[[ Material for this exercise, beginning ]]

(* ===== verification/HistoryRoutes.v ===== *)
(** * What no request may undo: the routes

    Every program over the database that a route runs keeps the history of the
    database, in any interleaving with the programs of other requests. *)

From stdpp Require Import gmap.
From S2P Require Import Prelude Float64 Go Sql Tx Schema Calendar Common Auth Authz AuditTrail Matrix Payroll Workflow WorkflowProps User Importer Employee Jobs Security Lifecycle Document Onboarding Organization Performance Recruitment Helpdesk Leave Attendance AttendanceAdmin AttendanceReports Reports Api ApiProps References History HistoryStmts.

#[local] Open Scope Z_scope.
#[local] Open Scope prog_scope.

Create HintDb history.
#[export] Hint Resolve
  keep_insert_user keep_insert_user_role keep_link_employee keep_set_active keep_delete_user_roles
  keep_unlink_user keep_delete_user keep_insert_employee keep_insert_personal keep_insert_statutory
  keep_update_employee keep_insert_imported keep_insert_batch keep_insert_import_row keep_ready_batch
  keep_fail_row keep_complete_row keep_complete_batch keep_insert_audit keep_insert_run keep_deduct_advance
  keep_upsert_payslip keep_finish_run keep_set_status keep_approve_run keep_lock_run keep_publish_slips
  keep_insert_advance keep_approve_advance keep_upsert_currency keep_deactivate_structures
  keep_insert_structure keep_insert_application keep_upsert_policy keep_accrue_balance keep_log_accrual
  keep_insert_encashment keep_review_encashment keep_insert_punch keep_punch_in keep_punch_out
  keep_insert_request keep_decide_request keep_sync_day keep_validate_day keep_review_exception
  keep_justify_exception keep_upsert_rules keep_insert_ip keep_insert_geofence keep_insert_category
  keep_insert_ticket keep_insert_comment keep_set_ticket keep_insert_designation keep_nextval
  keep_insert_template keep_insert_access : history.

Ltac head_of t := lazymatch t with ?f _ => head_of f | _ => t end.

(** A statement is known, or is read, or is the body of a definition. *)
Ltac kept_stmt :=
  cbv beta iota zeta;
  first
  [ solve [eauto 2 with history]
  | lazymatch goal with
    | |- respects _ (fun _ _ => _) =>
        intros ?c ?d ?b ?d' ?Hst; cbv beta iota zeta in Hst;
        first [injection Hst as _ <-; reflexivity | repeat case_match; simplify_eq; reflexivity]
    | |- respects _ ?s => first [progress keep_stmt; kept_stmt | let h := head_of s in unfold h; kept_stmt]
    end ].

(** Walks a program, and the programs it calls, to its statements. *)
Ltac kept_prog :=
  try solve [eauto 2 with history]; walk;
  lazymatch goal with
  | |- all_stmts _ (Clock _) => intros ?; kept_prog
  | |- all_stmts _ (Rand _) => intros ?; kept_prog
  | |- all_stmts _ ?p => let h := head_of p in unfold h; kept_prog
  | |- respects _ _ => solve [kept_stmt]
  | |- _ => idtac
  end.

(** Walks a program with transactions: its writes are known, so is what it commits. *)
Ltac safe_tx := first [eassumption | assumption | by apply tx_fail_safe].

Ltac safe_prog :=
  repeat (cbv beta iota zeta;
    first
    [ exact I
    | lazymatch goal with
      | |- all_post _ _ (bind tx_begin _) => eapply post_bind; [apply post_begin; typeclasses eauto|intros [?|?] ?]
      | |- all_post _ _ (bind (tx_query _ _) _) =>
          eapply post_bind; [apply post_query; [typeclasses eauto|safe_tx]|intros [? ?] ?]
      | |- all_post _ _ (bind (tx_exec _ _) _) =>
          eapply post_bind; [apply post_exec; [typeclasses eauto|safe_tx|kept_stmt]|intros [? ?] ?]
      | |- all_post _ _ (bind (tx_direct _ _) _) =>
          eapply post_bind; [apply post_direct; [safe_tx|kept_stmt]|intros [? ?] ?]
      | |- all_post _ _ (bind (tx_commit _) _) => eapply post_bind; [apply post_commit; safe_tx|intros ? _]
      | |- all_post _ _ (match ?x with _ => _ end) => destruct x
      | |- all_post _ _ (Ret _) => first [exact I | assumption]
      | |- all_post _ _ (bind (link_if_given _ _ _) _) =>
          eapply post_bind; [solve [eauto 2 with history]|intros [? ?] ?]
      | |- all_post _ _ (bind (createUserTx _ _ _ _ _) _) =>
          eapply post_bind; [solve [eauto 2 with history]|intros ? _]
      | |- all_post _ _ (bind ?p _) => eapply post_bind; [apply post_stmts; solve [kept_prog]|intros ? _]
      end ]).

Section Routes.
Context `{Server} `{Crypto} `{Driver} `{NumericRatio} `{Math} `{Bodies} (decode_message : string).

(** *** Decisions *)

Lemma update_task_kept id status : all_stmts (fun _ s => respects undamaged s) (updateTaskStatus id status).
Proof. apply all_stmts_try_updates, keep_decisions. Qed.

#[local] Hint Resolve update_task_kept : history.

(** *** Transactions *)

Lemma link_post tx u emp : tx_safe undamaged tx ->
  all_post undamaged (handle_safe undamaged) (link_if_given tx u emp).
Proof. intros Htx. unfold link_if_given. safe_prog. Qed.

#[local] Hint Resolve link_post : history.

Lemma createUserTx_post email password role emp inv :
  all_post undamaged (fun _ => True) (createUserTx email password role emp inv).
Proof. unfold createUserTx. safe_prog. Qed.

#[local] Hint Resolve createUserTx_post : history.

Lemma create_user_kept r : all_stmts (fun _ s => respects undamaged s) (HandleCreateUser r).
Proof. apply post_stmts. unfold HandleCreateUser. safe_prog. Qed.

Lemma invite_user_kept r : all_stmts (fun _ s => respects undamaged s) (HandleInviteUser r).
Proof. apply post_stmts. unfold HandleInviteUser. safe_prog. Qed.

Lemma update_role_kept r : all_stmts (fun _ s => respects undamaged s) (HandleUpdateRole r).
Proof. apply post_stmts. unfold HandleUpdateRole. safe_prog. Qed.

Lemma create_employee_kept r : all_stmts (fun _ s => respects undamaged s) (HandleCreateEmployee r).
Proof. apply post_stmts. unfold HandleCreateEmployee, store_employee. safe_prog. Qed.

Definition progress_safe (p : Progress) : Prop := tx_safe undamaged (up_tx p).

Lemma upload_row_post headers b p x : progress_safe p ->
  all_post undamaged progress_safe (upload_row headers b p x).
Proof. intros Hp. unfold progress_safe in Hp. destruct x. unfold upload_row. safe_prog. Qed.

Lemma upload_kept r : all_stmts (fun _ s => respects undamaged s) (HandleUpload r).
Proof.
  apply post_stmts. unfold HandleUpload, store_upload. safe_prog.
  eapply post_bind; [apply (post_for_each _ progress_safe); [assumption|intros; by apply upload_row_post]|].
  intros p Hp. unfold progress_safe in Hp. safe_prog.
Qed.

#[local] Hint Resolve create_user_kept invite_user_kept update_role_kept create_employee_kept upload_kept : history.

(** *** Packages *)

Definition handler_kept (f : handler) : Prop :=
  match f with
  | inl f => forall c, all_stmts (fun _ s => respects undamaged s) (f c)
  | inr _ => True
  end.

Definition routes_kept (l : list Route) : Prop := Forall (fun rt => handler_kept (rt_handler rt)) l.

Ltac walk_routes :=
  unfold routes_kept; repeat (apply Forall_cons; split; [intros c; simpl|]); try apply Forall_nil_2; kept_prog.

Lemma auth_kept : routes_kept auth_routes.
Proof. walk_routes. Qed.

Lemma organization_kept : routes_kept organization_routes.
Proof. walk_routes. Qed.

Lemma employee_kept : routes_kept employee_routes.
Proof. walk_routes. Qed.

Lemma workflow_kept : routes_kept workflow_routes.
Proof. walk_routes. Qed.

Lemma leave_kept : routes_kept leave_routes.
Proof. unfold leave_routes, policy_routes, encashment_routes; simpl app. walk_routes. Qed.

Lemma attendance_kept : routes_kept attendance_routes.
Proof. unfold attendance_routes, exception_routes, config_routes; simpl app. walk_routes. Qed.

Lemma payroll_kept : routes_kept payroll_routes.
Proof. unfold payroll_routes, matrix_routes; simpl app. walk_routes. Qed.

Lemma recruitment_kept : routes_kept recruitment_routes.
Proof. walk_routes. Qed.

Lemma lifecycle_kept : routes_kept lifecycle_routes.
Proof. walk_routes. Qed.

Lemma reports_kept : routes_kept reports_routes.
Proof. walk_routes. Qed.

Lemma helpdesk_kept : routes_kept helpdesk_routes.
Proof. walk_routes. Qed.

Lemma security_kept : routes_kept security_routes.
Proof. walk_routes. Qed.

Lemma user_kept : routes_kept user_routes.
Proof. walk_routes. Qed.

Lemma document_kept : routes_kept document_routes.
Proof. walk_routes. Qed.

Lemma importer_kept : routes_kept importer_routes.
Proof. walk_routes. Qed.

Lemma onboarding_kept : routes_kept onboarding_routes.
Proof. walk_routes. Qed.

Lemma performance_kept : routes_kept (performance_routes decode_message).
Proof. unfold performance_routes. walk_routes. Qed.

Lemma jobs_kept : routes_kept jobs_routes.
Proof. by repeat constructor. Qed.

Lemma kept_mount prefix l : routes_kept l -> routes_kept (mount prefix l).
Proof. intros Hl. apply Forall_map. exact Hl. Qed.

Lemma kept_protected l : routes_kept l -> routes_kept (protected l).
Proof. intros Hl. apply Forall_map. exact Hl. Qed.

Lemma session_kept : routes_kept session_routes.
Proof. apply kept_protected. walk_routes. Qed.

Lemma api_kept : routes_kept (api_routes decode_message).
Proof.
  unfold api_routes, module_routes.
  apply Forall_cons; split; [done|]. apply kept_mount, Forall_cons; split; [done|].
  apply Forall_app; split; [apply kept_mount, auth_kept|].
  apply Forall_app; split; [apply session_kept|]. apply kept_protected.
  repeat (apply Forall_app; split; [apply kept_mount|]).
  all: try apply kept_mount.
  all: first [apply organization_kept|apply employee_kept|apply workflow_kept|apply leave_kept|apply attendance_kept
    |apply payroll_kept|apply recruitment_kept|apply lifecycle_kept|apply reports_kept|apply helpdesk_kept
    |apply security_kept|apply user_kept|apply document_kept|apply importer_kept|apply onboarding_kept
    |apply performance_kept|apply jobs_kept].
Qed.

(** *** Requests *)

Lemma guarded_kept f unit auth param h :
  (forall c, all_stmts (fun _ s => respects undamaged s) (f c)) ->
  all_stmts (fun _ s => respects undamaged s) (guarded (D := Database) unit auth f param h).
Proof. intros Hf. unfold guarded. destruct auth; [|apply Hf]. simpl. intros t. destruct (RequireAuth _ _); [done|apply Hf]. Qed.

Lemma serve_kept rt param h p : rt ∈ api_routes decode_message -> serve rt param h = inl p ->
  all_stmts (fun _ s => respects undamaged s) p.
Proof.
  intros Hrt Hp. pose proof (proj1 (Forall_forall _ _) api_kept rt Hrt) as Hk.
  cbv beta in Hk. unfold serve in Hp. destruct (rt_handler rt) as [f|f]; [|discriminate]. injection Hp as <-. by apply guarded_kept.
Qed.
End Routes.

(** ** What no request may undo *)

Section Requests.
Context `{Server} `{Crypto} `{Driver} `{NumericRatio} `{Math} `{Bodies} `{Mux} (decode_message : string).

(** The program over the database with which the server answers a request. *)
Definition answers (h : HttpRequest) (p : prog Database Response) : Prop :=
  exists rt param, find_route decode_message h = Some (rt, param) /\ serve rt param h = inl p.

Definition requests (ps : list (prog Database Response)) : Prop := Forall (fun p => exists h, answers h p) ps.

Lemma requests_kept ps : requests ps -> Forall (all_stmts (fun _ s => respects undamaged s)) ps.
Proof.
  intros Hps. eapply Forall_impl; [exact Hps|]. intros p (h & rt & param & Hf & Hs). eapply serve_kept; [exact (find_route_elem _ _ _ _ Hf)|done].
Qed.

Lemma requests_undamaged ps d ps' d' : requests ps -> steps (ps, d) (ps', d') -> undamaged d d'.
Proof. intros Hps Hst. exact (proj1 (steps_respect undamaged _ _ _ _ (requests_kept _ Hps) Hst)). Qed.

Lemma requests_keep ps d ps' d' : requests ps -> steps (ps, d) (ps', d') -> history_kept d d'.
Proof. intros Hps Hst. apply (requests_undamaged ps d ps' d' Hps Hst). Qed.

(** C1: what no request may undo, on any route, in any interleaving of the statements of
    any number of requests, whatever fails: the audit trail, the punches and the accrual
    log only grow, row by row; no employee, payroll run, payslip, advance, salary
    structure, day of attendance, exception, leave, encashment, regularization, ticket,
    policy or import disappears or changes what identifies it; and the reference data
    that no route may edit stays as it is. *)
Theorem history_survives ps d ps' d' : requests ps -> steps (ps, d) (ps', d') -> history_kept d d'.
Proof. apply requests_keep. Qed.

(** The keys that the program takes for unique. *)
Definition unique_keys (d : Database) : Prop :=
  NoDup (map usr_email (tget users d))
  /\ NoDup (map (fun r => (uro_user_id r, uro_role_id r)) (tget user_roles d))
  /\ NoDup (map emp_employee_id (tget employees d))
  /\ NoDup (map per_employee_id (tget employee_personal_details d))
  /\ NoDup (map sta_employee_id (tget employee_statutory_details d))
  /\ NoDup (map (fun r => (run_organization_id r, run_month r, run_year r)) (tget payroll_runs d))
  /\ NoDup (map (fun s => (slp_payroll_run_id s, slp_employee_id s)) (tget payslips d))
  /\ NoDup (map (fun a => (day_employee_id a, day_date a)) (tget attendance_daily_status d))
  /\ NoDup (map hdt_ticket_number (tget helpdesk_tickets d))
  /\ NoDup (map pol_leave_type_id (tget leave_policies d))
  /\ NoDup (map cur_code (tget currencies d))
  /\ NoDup (map ipa_ip_address (tget ip_allowlists d))
  /\ NoDup (map rul_rule_name (tget attendance_rules d)).

(** C2: under any interleaving of any requests there is one account per email, one
    payroll run per organization and month, one payslip per run and employee, one day per
    employee and date, one ticket per number, one policy per leave type, one rate per
    currency: two requests that race to create the same never both do. *)
Theorem keys_stay_unique ps d ps' d' :
  requests ps -> steps (ps, d) (ps', d') -> unique_keys d -> unique_keys d'.
Proof.
  intros Hps Hst (?&?&?&?&?&?&?&?&?&?&?&?&?). pose proof (requests_keep _ _ _ _ Hps Hst) as Hk.
  unfold unique_keys. split_and!;
  [ apply (Hk T_users) | apply (Hk T_user_roles) | apply (Hk T_employees) | apply (Hk T_employee_personal_details)
  | apply (Hk T_employee_statutory_details) | apply (Hk T_payroll_runs) | apply (Hk T_payslips)
  | apply (Hk T_attendance_daily_status) | apply (Hk T_helpdesk_tickets) | apply (Hk T_leave_policies)
  | apply (Hk T_currencies) | apply (Hk T_ip_allowlists) | apply (Hk T_attendance_rules) ]; assumption.
Qed.

(** C3: every foreign key of the migrations that the model has names a row that exists,
    in every state that any interleaving of any requests reaches from a database where
    it does: whatever is inserted, updated or deleted meanwhile, accounts included, no
    employee, run, payslip, punch, leave, ticket or log is left pointing at nothing. *)
Theorem references_hold ps d ps' d' : requests ps -> steps (ps, d) (ps', d') -> refs_hold d -> refs_hold d'.
Proof. intros Hps Hst. apply (requests_undamaged ps d ps' d' Hps Hst). Qed.

(** C4: the dashboard of the attendance counts people, whatever has happened: after any
    interleaving of any requests, from a database with one day per employee and date,
    the employees present today are no more than the active employees in scope, and they
    are the ones among them whose day says so. *)
Theorem dashboard_stays_true ps d ps' d' scope today :
  requests ps -> steps (ps, d) (ps', d') -> unique_days d ->
  let staff := where_ (fun e => (emp_status e =?s "ACTIVE") && scope e) (tget employees d') in
  let with_day q := count_where (fun e => match day_on today d' e with Some a => q a | None => false end) staff in
  let x := day_counts scope today d' in
  total_employees x = Z.of_nat (length staff)
  /\ present_today x = with_day is_present /\ late_arrivals x = with_day is_late
  /\ 0 <= present_today x <= total_employees x.
Proof.
  intros Hps Hst Hu. pose proof (requests_keep _ _ _ _ Hps Hst) as Hk.
  assert (Hu' : unique_days d') by (apply (Hk T_attendance_daily_status), Hu).
  pose proof (dashboard_counts_people scope today d' Hu') as (? & ? & ? & _ & _ & Hb).
  intros staff with_day x. do 3 (split; [assumption|]). exact Hb.
Qed.
End Requests.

[[ Material for this exercise, end ]]

Work item: Reproduce exactly the section above that begins at the line containing "that no route may edit stays as it is. *)" and ends at the line containing "currency: two requests", leaving out all other lines.

Solved exercise:
    that no route may edit stays as it is. *)
Theorem history_survives ps d ps' d' : requests ps -> steps (ps, d) (ps', d') -> history_kept d d'.
Proof. apply requests_keep. Qed.

(** The keys that the program takes for unique. *)
Definition unique_keys (d : Database) : Prop :=
  NoDup (map usr_email (tget users d))
  /\ NoDup (map (fun r => (uro_user_id r, uro_role_id r)) (tget user_roles d))
  /\ NoDup (map emp_employee_id (tget employees d))
  /\ NoDup (map per_employee_id (tget employee_personal_details d))
  /\ NoDup (map sta_employee_id (tget employee_statutory_details d))
  /\ NoDup (map (fun r => (run_organization_id r, run_month r, run_year r)) (tget payroll_runs d))
  /\ NoDup (map (fun s => (slp_payroll_run_id s, slp_employee_id s)) (tget payslips d))
  /\ NoDup (map (fun a => (day_employee_id a, day_date a)) (tget attendance_daily_status d))
  /\ NoDup (map hdt_ticket_number (tget helpdesk_tickets d))
  /\ NoDup (map pol_leave_type_id (tget leave_policies d))
  /\ NoDup (map cur_code (tget currencies d))
  /\ NoDup (map ipa_ip_address (tget ip_allowlists d))
  /\ NoDup (map rul_rule_name (tget attendance_rules d)).

(** C2: under any interleaving of any requests there is one account per email, one
    payroll run per organization and month, one payslip per run and employee, one day per
    employee and date, one ticket per number, one policy per leave type, one rate per
    currency: two requests that race to create the same never both do. *)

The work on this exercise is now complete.